Putain de chronique #11

Le hentai, ou l’art de la démesure

Yzé Voluptée est travailleuse du sexe. Escort, réalisatrice et performeuse porno-féministe, elle chronique dans ces colonnes son quotidien, ses réflexions et ses coups de gueule. La réalité d’Yzé n’est pas celle des personnes exploitées par les réseaux de traite ou contraintes par d’autres à se prostituer. Son activité est pour elle autant un moyen de subsistance qu’un choix politique.
Illustration de Nijelle Botainne

Bon sang, que la sexualité des humains m’ennuie. Je ferme les fenêtres les unes après les autres : le porno maintream me désole. Ces derniers temps, la seule chose qui me ravit, c’est le hentai 1. Ces mangas à caractère pornographique, dessinés ou animés (on trouve même de plus en plus de jeux vidéo) ouvrent enfin un terrain de jeu à la mesure de ma démesure. Une terre foisonnante où les lapines-garous chevauchent des elfes aux phallus d’éléphant, où des hommes-tigres sodomi­sent des divinités guerrières, où d’étranges tentacules se faufilent jusqu’aux orifices les plus incongrus. Je peux être mâle et femelle, baiser et être baisé 2, planter ma mâchoire de félin dans des chairs délicates et devenir l’esclave d’une armée démoniaque. L’imagination pour seule limite.

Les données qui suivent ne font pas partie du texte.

#[export] Instance xreal_IEEE : IEEE xreal.
Proof.
  constructor.
  - exact xis_zero_0.
  - intros z Hz. now rewrite (xis_zero_spec z Hz).
  - now intros [x| | |].
  - now intros [x| | |] y.
  - now intros x [y| | |]; destruct x.
  - now intros [x| | |] y.
  - intros x [y| | |]; try discriminate. now destruct x.
  - now intros [x| | |] y.
  - now intros x [y| | |]; destruct x.
  - now intros [x| | |] y.
  - now intros [x| | |].
  - now intros [x| | |] y.
  - now intros x [y| | |]; destruct x.
  - intros [x| | |]; cbn; try discriminate; try reflexivity.
    destruct (Rlt_dec x 0); [reflexivity|discriminate].
  - intros z [x| | |] Hz; try discriminate. intros _.
    rewrite (xis_zero_spec z Hz). cbn. rewrite Rmult_0_l. exact xis_zero_0.
  - intros [x| | |] z Hz; try discriminate. intros _.
    rewrite (xis_zero_spec z Hz). cbn. rewrite Rmult_0_r. exact xis_zero_0.
  - intros z Hz. rewrite (xis_zero_spec z Hz). cbn.
    destruct (Rlt_dec 0 0) as [Hlt|_]; [exfalso; lra|].
    rewrite sqrt_0. exact xis_zero_0.
  - intros z x Hz. rewrite (xis_zero_spec z Hz). left.
    destruct x as [x| | |]; cbn; try reflexivity. f_equal. lra.
  - intros x z Hz. rewrite (xis_zero_spec z Hz). left.
    destruct x as [x| | |]; cbn; try reflexivity. f_equal. lra.
  - intros x z Hz. rewrite (xis_zero_spec z Hz). left.
    destruct x as [x| | |]; cbn; try reflexivity. f_equal. lra.
  - intros [x| | |]; cbn; unfold xscale; try reflexivity.
    + f_equal. lra.
    + destruct (Rlt_dec 0 1); [reflexivity|exfalso; lra].
    + destruct (Rlt_dec 0 1); [reflexivity|exfalso; lra].
  - intros [x| | |]; cbn; unfold xscale; try reflexivity.
    + f_equal. lra.
    + destruct (Rlt_dec 0 1); [reflexivity|exfalso; lra].
    + destruct (Rlt_dec 0 1); [reflexivity|exfalso; lra].
  - now intros [x| | |].
  - reflexivity.
  - intros z Hz. rewrite (xis_zero_spec z Hz).
    cbn [s_is_zero s_div s_of_nat xreal_Scalar xdiv].
    destruct (Req_dec_T (INR 2) 0) as [E|_]; [exfalso; cbn in E; lra|].
    replace (0 / INR 2) with 0 by (cbn; lra). exact xis_zero_0.
  - intros z Hz. rewrite (xis_zero_spec z Hz). cbn.
    destruct (Rlt_dec 0 0) as [Hlt|_]; [exfalso; lra|].
    eexists. split; [reflexivity|]. rewrite sqrt_0. exact xis_zero_0.
  - intros a a' b b' Ha Hb.
    rewrite (xsame_eq _ _ Ha), (xsame_eq _ _ Hb). now left.
  - intros z z' c Hz Hz'.
    rewrite (xis_zero_spec z Hz), (xis_zero_spec z' Hz'). now left.
  - now intros [x| | |] [y| | |].
  - now intros [x| | |] [y| | |].
  - now intros [x| | |] [y| | |].
  - intros [x| | |] [y| | |]; cbn; try discriminate; now split.
  - intros [x| | |]; cbn; try discriminate; try reflexivity.
    intros _. destruct (Rle_dec x x); [reflexivity|exfalso; lra].
  - intros z z' Hz Hz'. rewrite (xis_zero_spec z Hz), (xis_zero_spec z' Hz').
    apply xleb_spec. lra.
  - intros [x| | |] [y| | |] [z| | |]; cbn;
      try discriminate; try reflexivity.
    xcases; try discriminate; try reflexivity. intros _ _. exfalso. lra.
  - intros [x| | |] [x'| | |] [y| | |] [y'| | |]; cbn;
      try discriminate; try reflexivity;
      unfold Rmax; xcases; try discriminate; try reflexivity; intros;
      exfalso; lra.
  - intros [x| | |]; cbn; try discriminate; try reflexivity.
    intros _. destruct (Rle_dec 0 (Rabs x)) as [|N]; [reflexivity|].
    exfalso. apply N, Rabs_pos.
  - intros [x| | |] f; cbn; try discriminate.
    + destruct (Rlt_dec x 0); [discriminate|]. intros [= <-] _. cbn.
      destruct (Rle_dec 0 (sqrt x)) as [|N]; [reflexivity|].
      exfalso. apply N, sqrt_pos.
    + now intros [= <-].
    + now intros [= <-].
  - intros [x| | |] [y| | |]; cbn; unfold xscale; try discriminate;
      try reflexivity; xcases; cbn; try discriminate; try reflexivity;
      intros; try (exfalso; lra).
    all: exfalso; match goal with N : ~ _ |- _ => apply N end;
      apply Rmult_le_pos; lra.
  - intros n Hn. apply xltb_spec. apply lt_0_INR. lia.
Qed.

Lemma xadd_monotone (a a' b b' : xreal) :
  xleb a a' = true -> xleb b b' = true ->
  xis_nan (xadd a b) = false -> xis_nan (xadd a' b') = false ->
  xleb (xadd a b) (xadd a' b') = true.
Proof.
  destruct a as [x| | |], a' as [x'| | |], b as [y| | |], b' as [y'| | |];
    cbn; try discriminate; try reflexivity.
  xcases; try discriminate; try reflexivity. intros. exfalso. lra.
Qed.

Lemma xopp_antitone (b b' : xreal) :
  xleb b' b = true -> xleb (xopp b) (xopp b') = true.
Proof.
  destruct b as [y| | |], b' as [y'| | |]; cbn;
    try discriminate; try reflexivity.
  xcases; try discriminate; try reflexivity. intros. exfalso. lra.
Qed.

Lemma xmul_monotone (a a' b b' : xreal) :
  xleb (Fin 0) a = true -> xleb a a' = true ->
  xleb (Fin 0) b = true -> xleb b b' = true ->
  xis_nan (xmul a b) = false -> xis_nan (xmul a' b') = false ->
  xleb (xmul a b) (xmul a' b') = true.
Proof.
  destruct a as [x| | |], a' as [x'| | |], b as [y| | |], b' as [y'| | |];
    cbn; unfold xscale; try discriminate; try reflexivity;
    xcases; cbn; try discriminate; try reflexivity; intros;
    try (exfalso; lra).
  exfalso. apply n. apply Rmult_le_compat; lra.
Qed.

Lemma xdiv_monotone (a a' c : xreal) :
  xleb a a' = true -> xltb (Fin 0) c = true ->
  xis_nan (xdiv a c) = false -> xis_nan (xdiv a' c) = false ->
  xleb (xdiv a c) (xdiv a' c) = true.
Proof.
  destruct a as [x| | |], a' as [x'| | |], c as [z| | |];
    cbn; try discriminate; try reflexivity;
    xcases; cbn; try discriminate; try reflexivity; intros;
    try (exfalso; lra).
  all: try (exfalso;
            match goal with N : ~ (_ / _ <= _ / _) |- _ => apply N end;
            unfold Rdiv; apply Rmult_le_compat_r;
            [apply Rlt_le, Rinv_0_lt_compat; lra|lra]).
  all: try (apply xleb_spec; lra).
  all: apply xleb_spec; unfold Rdiv; apply Rmult_le_compat_r;
    [apply Rlt_le, Rinv_0_lt_compat; lra|lra].
Qed.

#[export] Instance xreal_IEEEOrder : IEEEOrder xreal.
Proof.
  constructor.
  - exact xadd_monotone.
  - intros a a' b b' Ha Hb. apply xadd_monotone; [assumption|].
    now apply xopp_antitone.
  - exact xmul_monotone.
  - exact xdiv_monotone.
  - intros [x| | |] [x'| | |]; cbn; try discriminate; try reflexivity;
      xcases; cbn; try discriminate; try reflexivity; intros;
      try (exfalso; lra).
    destruct (Rle_dec (sqrt x) (sqrt x')) as [|N]; [reflexivity|].
    exfalso. apply N. now apply sqrt_le_1_alt.
Qed.

End ExtendedReals.
(** * The properties of the specification *)

(** ** Where the two methods stop in the notebook *)

Section AnalyticNotebook.

Context {T : Type} `{Scalar T}.

Import ScalarizedUpperConfidenceBound.

(** C1, as the code has it: the cell that defines the analytic scorer binds
    [Tensor] but not [torch].  On every well-shaped input (an [X] of shape
    [b x q x d], a posterior mean of shape [b x 1 x o] for [o] weights)
    [forward] reassigns [beta], evaluates the posterior, scalarizes the
    mean, builds the weight tensors and then raises [NameError] at
    [torch.bmm]: no score is returned. *)
Theorem analytic_forward_raises_NameError (s : t) (X : DTensor T)
    (p : Posterior T) (b q d : nat) :
  shape (value X) = [b; q; d] ->
  posterior (model s) X = Ok p ->
  shape (mean p) = [b; 1; length (weights s)] ->
  run (forward X) s
  = (Raise NameError,
     mkWorld (set_beta s (to (beta s) X)) [call_posterior X]).
Proof.
  intros HX Hp Hmu.
  unfold run, forward, bind, get_self, set_self, log_call, lift.
  cbn [self calls app set_beta model beta weights maximize].
  rewrite Hp, HX. cbn [shape_but_last2 length Nat.sub firstn].
  rewrite (squeeze_m2_q1 _ _ _ Hmu).
  rewrite matmul_rows with (s := [b]) (o := length (weights s))
    by reflexivity.
  pose proof (expand_weights (weights s) b) as HW. unfold rbind in HW.
  destruct (view_1_m1_1 (weights s)) as [W|e]; [|discriminate].
  rewrite HW, permute_weights. reflexivity.
Qed.

End AnalyticNotebook.

Lemma analytic_forward_raises_NameError_witness :
  run (ScalarizedUpperConfidenceBound.forward Examples.X1)
      Examples.negvar_scorer
  = (Raise NameError,
     mkWorld
       (ScalarizedUpperConfidenceBound.set_beta Examples.negvar_scorer
          (to (ScalarizedUpperConfidenceBound.beta Examples.negvar_scorer)
              Examples.X1))
       [call_posterior Examples.X1]).
Proof.
  apply (analytic_forward_raises_NameError Examples.negvar_scorer Examples.X1
           Examples.negvar_posterior 1 1 3); reflexivity.
Defined.

Section MonteCarloNotebook.

Context {T : Type} `{Scalar T}.

Import qScalarizedUpperConfidenceBound.

(** C2, as the code has it: the cell that defines the Monte-Carlo scorer
    does not bind [math].  Whenever the posterior and the sampler return
    and the outcome count is the number of weights, [forward] evaluates the
    posterior, draws the samples, scalarizes samples and mean and then
    raises [NameError] at [math.sqrt]: no score is returned. *)
Theorem mc_forward_raises_NameError (s : t) (X : DTensor T)
    (p : Posterior T) (Y : Tensor T) (sY sm : list nat) :
  posterior (model s) X = Ok p ->
  sampler s p = Ok Y ->
  shape Y = sY ++ [length (weights s)] ->
  shape (mean p) = sm ++ [length (weights s)] ->
  run (forward X) s
  = (Raise NameError, mkWorld s [call_posterior X; call_sampler p]).
Proof.
  intros Hp HY HsY Hmu.
  unfold run, forward, bind, get_self, log_call, lift.
  cbn [self calls app]. rewrite Hp, HY.
  rewrite (matmul_rows _ _ sY _ HsY eq_refl).
  rewrite (matmul_rows _ _ sm _ Hmu eq_refl).
  reflexivity.
Qed.

End MonteCarloNotebook.

Lemma mc_forward_raises_NameError_witness :
  run (qScalarizedUpperConfidenceBound.forward Examples.X2) Examples.mc_scorer
  = (Raise NameError,
     mkWorld Examples.mc_scorer
       [call_posterior Examples.X2; call_sampler Examples.mc_posterior]).
Proof.
  apply (mc_forward_raises_NameError Examples.mc_scorer Examples.X2
           Examples.mc_posterior Examples.mc_samples [3; 2; 2] [2; 2]);
    reflexivity.
Defined.
(** * nx_fsutils: the [ReadLines] delimiter scanner

    A shallow embedding of [src/nx_fsutils/__init__.py].  The class
    [ReadLines] reads a stream chunk by chunk and cuts it into records that
    end with a delimiter, which is either a literal ([str]/[bytes]) or a
    compiled regular expression.

    Modelling decisions.
    - A unit of the stream (a character in text mode, a byte in binary mode)
      is an [ascii]; a Python [str]/[bytes] value is a [list ascii].
    - Python integers are unbounded: every index, size and offset is a [Z].
    - The underlying file object behaves like [io.StringIO] or a buffered
      regular file: it is seekable, and [read(n)] returns [min n remaining]
      units ([n < 0] reads everything).  It lives in a store of its own
      ([file] of [World]) because a borrowed handle is shared with the
      caller; the scanner only holds a reference to it ([_fobj]).
    - A compiled pattern is the function [search buf pos] of the host's
      regular expression engine, returning the start and the end of the first
      match at or after [pos]; the [endpos] of a match object produced by
      [pattern.search(buf, pos)] is [len(buf)].
    - Exceptions are values of [exn]; a mutation made before an exception is
      raised stays visible in the returned [World].
    - The [mode], [encoding], [errors] and [newline] arguments only select
      how the host decodes the file into units; they are not modelled.
    - [while True] loops run on fuel.  [_next] supplies a bound computed from
      the number of units left in the file; [_next_loop_total] and
      [_next_loop_fuel_irrelevant] show that the bound is never reached and
      that more fuel never changes the outcome. *)

From Stdlib Require Import String Ascii ZArith List Bool Lia.
Import ListNotations.
Open Scope Z_scope.


(** ** Python sequence primitives *)

Definition str := list ascii.

Definition len (s : str) : Z := Z.of_nat (length s).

Le hentai offre un éventail incomparable en matière de transgressions et, comme toute production pornographique, il est un objet culturel fort instructif. Il raconte le puissant besoin d’espaces sans éthique ni morale pour assujettir nos fantasmes, et où seul compte le plaisir. De toutes les catégories, j’ai une affection particulière pour le yaoi, ou porno gay. C’est drôle, parce que la plupart des dessinateurs de yaoi sont des dessinatrices, pour un public également largement féminin. Il faut croire que je ne suis pas la seule à me projeter dans un corps masculin.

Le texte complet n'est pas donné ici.